I got quoted, God help me, in one of the main Politico pieces, saying this:
“The biggest picture [view] is that this reinforces the whole conservative argument that Obama, or liberalism in the day of Obama, or however you want to call it, represents something new and menacing. ‘It’s not just Nixon all over again, it’s 20 times worse,’” said Kilgore, who clearly does not subscribe to that view.
“What is the distinctive political phenomenon of the last four to five years? Is it a radicalized Republican Party, which is what people like me write every single day? Or is it this lurch to the left, this hungry welfare state that’s now so out of control and is threatening our liberties?” he asked rhetorically. “This many data points for the latter point of view is going to be very hard for Republicans to resist. The temptation to go crazy on this is made all the more powerful by the timing, going into a midterm election.”
My point, however inelegantly expressed, was that the “scandals” could well lock the GOP into an intensification of the “narrative” its base and most of its spokespeople and politicians already accept. Perhaps that will boost GOP turnout in 2014 or beyond; perhaps it will even make the “narrative” compelling to some of the swing voters who haven’t much bought it up until now. Perhaps, however, it will backfire, as a similar “narrative” backfired in 1998. Maybe it will incur enormous opportunity costs as Republicans fail to focus on enacting legislation or offering a positive policy agenda of its own or “reaching out” to voter groups suspicion of them or learning any of the other “lessons” they supposedly learned in 2012.
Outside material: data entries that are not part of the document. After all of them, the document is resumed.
(** C6.  Legacy compatibility: when the first two bytes of the first block
    give a length [0 < L2 <= 1000] and the first four bytes fail the test of
    the 4-byte format, [read_string] takes the header to be the 2-byte one,
    with character count [L2] and the data from offset 2, and decodes with
    it (a count above [max_length] is then refused). *)
Theorem legacy_header_is_read expired card start_block max_length block_data :
  read_block card start_block = Some block_data ->
  0 < length_2byte block_data <= 1000 ->
  ~ (0 < length_4byte block_data <= max_length /\ byte_at block_data 0 = 0) ->
  read_string_header block_data max_length
  = Some (mkHeader OldFormat (length_2byte block_data) 2 2)
  /\ read_string expired card start_block max_length
     = if length_2byte block_data >? max_length then None
       else Some (firstn (Z.to_nat (length_2byte block_data))
                         (Utf8.decode_ignore
                            (collect expired card start_block block_data
                               (mkHeader OldFormat (length_2byte block_data)
                                         2 2)))).
Proof.
  intros Hb H2 H4.
  assert (Hh : read_string_header block_data max_length
               = Some (mkHeader OldFormat (length_2byte block_data) 2 2)).
  { unfold read_string_header.
    destruct (Z.ltb_spec 0 (length_4byte block_data));
      destruct (Z.leb_spec (length_4byte block_data) max_length);
      destruct (Z.eqb_spec (byte_at block_data 0) 0);
      cbn [andb orb]; try (exfalso; apply H4; split; [lia|assumption]);
      rewrite (proj2 (Z.ltb_lt _ _)), (proj2 (Z.leb_le _ _)) by lia;
      reflexivity. }
  split; [exact Hh|].
  unfold read_string. rewrite Hb.
  destruct block_data as [|b0 bs]; [cbn in H2; lia|].
  rewrite Hh. cbn [char_count].
  now rewrite (proj2 (Z.eqb_neq _ _)) by lia.
Qed.

Lemma legacy_header_is_read_witness :
  read_string_header legacy_block 3000 = Some (mkHeader OldFormat 5 2 2)
  /\ read_string never (card_with_block 4 legacy_block) 4 3000
     = Some (codepoints "hello").
Proof.
  apply (legacy_header_is_read never (card_with_block 4 legacy_block) 4 3000
           legacy_block).
  - vm_compute. reflexivity.
  - vm_compute. split; [reflexivity|discriminate].
  - vm_compute. intros [[_ H] _]. apply H. reflexivity.
Defined.

(** C7.  Pre-flight failures: when the text is longer than [max_length], or
    the start block is 0, or the card has fewer non-reserved blocks from the
    start block to its end than the record needs, [write_string] returns
    False and the card is as before: nothing was handed to the write tool. *)
Theorem preflight_failure_writes_nothing card start_block text max_length :
  max_length < len text
  \/ start_block = 0
  \/ (exists text_bytes,
        Utf8.encode text = Some text_bytes
        /\ len (free_blocks card start_block) < (4 + len text_bytes + 15) / 16) ->
  write_string card start_block text max_length = (Returned false, card).
Proof.
  intros H. unfold write_string.
  destruct (prepare_cases card start_block text max_length)
    as [[E _]|[[E _]|[[E Henc]|(text_bytes & Henc & Hlen & Hstart & E)]]];
    rewrite E; try reflexivity.
  - exfalso. destruct H as [H|[H|(tb & H & _)]].
    + unfold prepare in E. rewrite Z.gtb_ltb, (proj2 (Z.ltb_lt _ _) H) in E.
      discriminate.
    + unfold prepare in E. rewrite H in E.
      destruct (len text >? max_length); discriminate.
    + congruence.
  - destruct H as [H|[H|(tb & H & Hfree)]]; [lia|contradiction|].
    assert (tb = text_bytes) as -> by congruence.
    set (s := effective_start start_block).
    set (k := (4 + len text_bytes + 15) / 16) in *.
    set (n := Z.to_nat (max_blocks card - s)).
    destruct (Z.ltb_spec (len (take_free n (Z.to_nat k) s)) k) as [Hk|Hk];
      [reflexivity|].
    destruct (Z.lt_ge_cases s 1) as [Hs|Hs].
    + destruct (blocks_needed_positive text_bytes) as [k' Hk'].
      fold k in Hk'. rewrite Hk'. cbn [seq write_chunks].
      destruct n as [|n']; [reflexivity|].
      rewrite take_free_head by apply effective_start_free.
      cbn [nth_error]. now rewrite write_block_low by lia.
    + exfalso.
      pose proof (take_free_free n (Z.to_nat k) s Hs) as Hle.
      rewrite <- (free_blocks_effective card start_block) in Hfree.
      unfold free_blocks in Hfree. fold s in Hfree. fold n in Hfree.
      unfold len in *. lia.
Qed.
These are all open questions, which is why it’s fundamentally wrong to suggest that this narrative is the narrative driving American politics, aside from the extremely important objection raised by Alan Abramowitz yesterday that it’s dangerous to assume any narratives (much less the individual events contributing to them) have a major impact on actual elections.
So journalists really, really need to be clear about this when writing about “narratives,” since leaping on the latest one as The Final Word can very quickly get you into the professional quicksand that Mike Allen and Jim VandeHei entered today when they declared “D.C.”–which in their world means the only people who matter–had “turned on” Obama.